Why Google and Apertium should sponsor it?

Tagging based on statistical methods have led to enhancing the performance of taggers. A major difficulty with this is acquiring previously tagged corpora to perform the statistical training. In order to obtain correctly tagged corpora, hand tagging is necessary, either for tagging each token directly or to disambiguate tags by processing the corpus with an existing morphological analyser. Manually assigning tags is a demanding task and requires hours of dedicated effort by linguistically skilled people. Also, coming across free tagged corpora, especially in Apertium format is very hard.

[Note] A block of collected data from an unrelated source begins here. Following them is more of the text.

Definition STM32Lx_FLASH_PECR (flash_base : Z) : Z := wrap32 (flash_base + 0x04).
Definition STM32Lx_FLASH_PEKEYR (flash_base : Z) : Z := wrap32 (flash_base + 0x0c).
Definition STM32Lx_FLASH_PRGKEYR (flash_base : Z) : Z := wrap32 (flash_base + 0x10).
Definition STM32Lx_FLASH_OPTKEYR (flash_base : Z) : Z := wrap32 (flash_base + 0x14).
Definition STM32Lx_FLASH_SR (flash_base : Z) : Z := wrap32 (flash_base + 0x18).
Definition STM32Lx_FLASH_OPTR (flash_base : Z) : Z := wrap32 (flash_base + 0x1c).

Definition STM32L0_FLASH_BASE : Z := 0x40022000.
Definition STM32L0_FLASH_OPT_SIZE : Z := 12.
Definition STM32L0_FLASH_EEPROM_CAT1_SIZE : Z := 512.
Definition STM32L0_FLASH_EEPROM_CAT2_SIZE : Z := 1024.
Definition STM32L0_FLASH_EEPROM_CAT3_SIZE : Z := 2048.
Definition STM32L0_FLASH_EEPROM_CAT5_SIZE : Z := 6144.

Definition STM32L1_FLASH_BASE : Z := 0x40023c00.
Definition STM32L1_FLASH_OPT_SIZE : Z := 32.
Definition STM32L1_FLASH_EEPROM_SIZE : Z := 16384.

Definition STM32Lx_FLASH_OPT_BASE : Z := 0x1ff80000.
Definition STM32Lx_FLASH_EEPROM_BASE : Z := 0x08080000.

Definition STM32Lx_FLASH_PEKEY1 : Z := 0x89abcdef.
Definition STM32Lx_FLASH_PEKEY2 : Z := 0x02030405.
Definition STM32Lx_FLASH_PRGKEY1 : Z := 0x8c9daebf.
Definition STM32Lx_FLASH_PRGKEY2 : Z := 0x13141516.
Definition STM32Lx_FLASH_OPTKEY1 : Z := 0xfbead9c8.
Definition STM32Lx_FLASH_OPTKEY2 : Z := 0x24252627.

Definition STM32Lx_FLASH_PECR_OBL_LAUNCH : Z := Z.shiftl 1 18.
Definition STM32Lx_FLASH_PECR_FPRG : Z := Z.shiftl 1 10.
Definition STM32Lx_FLASH_PECR_ERASE : Z := Z.shiftl 1 9.
Definition STM32Lx_FLASH_PECR_FIX : Z := Z.shiftl 1 8.
Definition STM32Lx_FLASH_PECR_DATA : Z := Z.shiftl 1 4.
Definition STM32Lx_FLASH_PECR_PROG : Z := Z.shiftl 1 3.
Definition STM32Lx_FLASH_PECR_OPTLOCK : Z := Z.shiftl 1 2.
Definition STM32Lx_FLASH_PECR_PRGLOCK : Z := Z.shiftl 1 1.
Definition STM32Lx_FLASH_PECR_PELOCK : Z := Z.shiftl 1 0.

Definition STM32Lx_FLASH_SR_NOTZEROERR : Z := Z.shiftl 1 16.
Definition STM32Lx_FLASH_SR_SIZERR : Z := Z.shiftl 1 10.
Definition STM32Lx_FLASH_SR_PGAERR : Z := Z.shiftl 1 9.
Definition STM32Lx_FLASH_SR_WRPERR : Z := Z.shiftl 1 8.
Definition STM32Lx_FLASH_SR_BSY : Z := Z.shiftl 1 0.
Definition STM32Lx_FLASH_SR_ERR_MASK : Z :=
  Z.lor (Z.lor (Z.lor STM32Lx_FLASH_SR_WRPERR STM32Lx_FLASH_SR_PGAERR)
           STM32Lx_FLASH_SR_SIZERR) STM32Lx_FLASH_SR_NOTZEROERR.

Definition STM32L0_FLASH_OPTR_BOOT1 : Z := Z.shiftl 1 31.
Definition STM32Lx_FLASH_OPTR_WDG_SW : Z := Z.shiftl 1 20.
Definition STM32L0_FLASH_OPTR_WPRMOD : Z := Z.shiftl 1 8.
Definition STM32Lx_FLASH_OPTR_RDPROT_SHIFT : Z := 0.
Definition STM32Lx_FLASH_OPTR_RDPROT_MASK : Z := 0xff.
Definition STM32Lx_FLASH_OPTR_RDPROT_0 : Z := 0xaa.
Definition STM32Lx_FLASH_OPTR_RDPROT_2 : Z := 0xcc.

Definition STM32L1_FLASH_OPTR_nBFB2 : Z := Z.shiftl 1 23.
Definition STM32L1_FLASH_OPTR_nRST_STDBY : Z := Z.shiftl 1 22.
Definition STM32L1_FLASH_OPTR_nRST_STOP : Z := Z.shiftl 1 21.
Definition STM32L1_FLASH_OPTR_BOR_LEV_SHIFT : Z := 16.
Definition STM32L1_FLASH_OPTR_BOR_LEV_MASK : Z := 0xf.
Definition STM32L1_FLASH_OPTR_SPRMOD : Z := Z.shiftl 1 8.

How and who it will benefit in society?

Manually assigning tags to every token of a corpus with several million words is a highly demanding task in terms of resources since it requires the continued effort of many linguistically skilled people for a very long period of time. By accelerating this task, the limited resources at hand can be put at better use, leading to faster development of language-pairs and better quality of taggers.

Which of the published tasks are you interested in? What do you plan to do?

I am interested in working on making a tool to ease the process of hand tagging, especially in cases of large corpora and aiding related tasks like improving tagger definition files, incorporating constraint grammar rules, evaluating the performance of taggers.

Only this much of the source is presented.